EXERCISE DIRECTIONS: Among the lines below, take the one holding "Implicit Types (w : World).", the one holding "platform_reachable w0 w0", and all lines between them. Set them down exactly.

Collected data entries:
Lemma bwf_backup_created c row d d' : backup_created c row d d' → backup_located d row → bwf d → bwf d'.
Proof.
  intros (Hc & au & -> & _) Hl [W1 W2 W3 W4]. unfold backup_constraints in Hc. propify. split; simpl.
  - by apply NoDup_snoc_key.
  - apply Forall_app. split; [by eapply Forall_impl|]. by constructor.
  - done.
  - eapply Forall_impl; [exact W4|]. intros r (b & Hb & ?). exists b. simpl. set_solver.
Qed.
Lemma bwf_restore_created c row d d' : restore_created c row d d' → restore_of d row → bwf d → bwf d'.
Proof.
  intros (Hc & au & -> & _) Hl [W1 W2 W3 W4]. unfold restore_constraints in Hc. propify. split; simpl.
  - done.
  - by eapply Forall_impl.
  - by apply NoDup_snoc_key.
  - apply Forall_app. split; [by eapply Forall_impl|]. by constructor.
Qed.

Lemma restore_row_of id b row d :
  lookup_by bk_ID id (backups d) = Some b → restore_row b row → restore_of d row.
Proof.
  intros Hl (H1 & H2 & _ & _ & H3 & H4 & _). apply lookup_by_Some in Hl as [Hin _]. exists b.
  repeat split; congruence.
Qed.

Section System.
Context {E : Env} {A : Authorizer}.
Implicit Types (w : World).

Definition handle_backup (r : BackupRequest) : M unit :=
  match r with
  | BCreate c sid label => discard (CreateBackup c sid label)
  | BGet c id => discard (GetBackup c id)
  | BList c sid => discard (ListByService c sid)
  | BRestore c id => discard (RestoreBackup c id)
  | BListRestores c sid => discard (ListRestoresByService c sid)
  | BPoll i => discard (PollBackupJob i)
  | BReport i => ReportBackupJob i
  | BPollRestore i => discard (PollRestoreJob i)
  | BReportRestore i => ReportRestoreJob i
  end.

(** Worlds reached by requests of both modules and by the others. *)
Inductive platform_reachable (w0 : World) : World → Prop :=
  | pr_start : platform_reachable w0 w0
  | pr_deploy w r : platform_reachable w0 w → typed r → platform_reachable w0 (snd (handle r w))
  | pr_backup w r : platform_reachable w0 w → platform_reachable w0 (snd (handle_backup r w))
  | pr_other w w' : platform_reachable w0 w → other_step (w_db w) (w_db w') →
      backups (w_db w') = backups (w_db w) → restore_jobs (w_db w') = restore_jobs (w_db w) →
      platform_reachable w0 w'.

(** ** What a backups request may have done *)

(** A new backup, a new restore, a claim or a report, by whom it is. *)
Inductive backup_effect (d d' : DB) : BackupRequest → Prop :=
  | eff_create c sid label s srv row :
      lookup_by sv_ID sid (services d) = Some s → managed_postgres s →
      allows c ActionBackupCreate (backup_resource (sv_WorkspaceID s) sid) d →
      sql_GetLatestRunningServerForService sid d = Some srv →
      backup_row s srv (TrimSpace label) row → backup_created c row d d' →
      backup_effect d d' (BCreate c sid label)
  | eff_restore c id b row :
      lookup_by bk_ID id (backups d) = Some b → bk_Status b = StatusSucceeded →
      allows c ActionBackupCreate (backup_resource (bk_WorkspaceID b) (bk_ServiceID b)) d →
      sql_GetLatestRunningServerForService (bk_ServiceID b) d = Some (bk_ServerID b) →
      restore_row b row → restore_created c row d d' →
      backup_effect d d' (BRestore c id)
  | eff_poll i srv row rest now :
      authenticated (pi_AgentID i) (pi_Credential i) srv d →
      backup_claimed srv row rest now d d' → backup_effect d d' (BPoll i)
  | eff_poll_restore i srv row rest now :
      authenticated (pi_AgentID i) (pi_Credential i) srv d →
      restore_claimed srv row rest now d d' → backup_effect d d' (BPollRestore i)
  | eff_report i srv row :
      authenticated (rb_AgentID i) (rb_Credential i) srv d →
      lookup_by bk_ID (rb_BackupID i) (backups d) = Some row → bk_ServerID row = srv →
      isAgentReportableStatus (rb_Status i) = true →
      backup_reported i d d' → backup_effect d d' (BReport i)
  | eff_report_restore i srv row :
      authenticated (rr_AgentID i) (rr_Credential i) srv d →
      lookup_by rj_ID (rr_RestoreID i) (restore_jobs d) = Some row → rj_ServerID row = srv →
      isAgentReportableRestoreStatus (rr_Status i) = true →
      restore_reported i d d' → backup_effect d d' (BReportRestore i).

RESULT FOR THIS TASK:
Implicit Types (w : World).

Definition handle_backup (r : BackupRequest) : M unit :=
  match r with
  | BCreate c sid label => discard (CreateBackup c sid label)
  | BGet c id => discard (GetBackup c id)
  | BList c sid => discard (ListByService c sid)
  | BRestore c id => discard (RestoreBackup c id)
  | BListRestores c sid => discard (ListRestoresByService c sid)
  | BPoll i => discard (PollBackupJob i)
  | BReport i => ReportBackupJob i
  | BPollRestore i => discard (PollRestoreJob i)
  | BReportRestore i => ReportRestoreJob i
  end.

(** Worlds reached by requests of both modules and by the others. *)
Inductive platform_reachable (w0 : World) : World → Prop :=
  | pr_start : platform_reachable w0 w0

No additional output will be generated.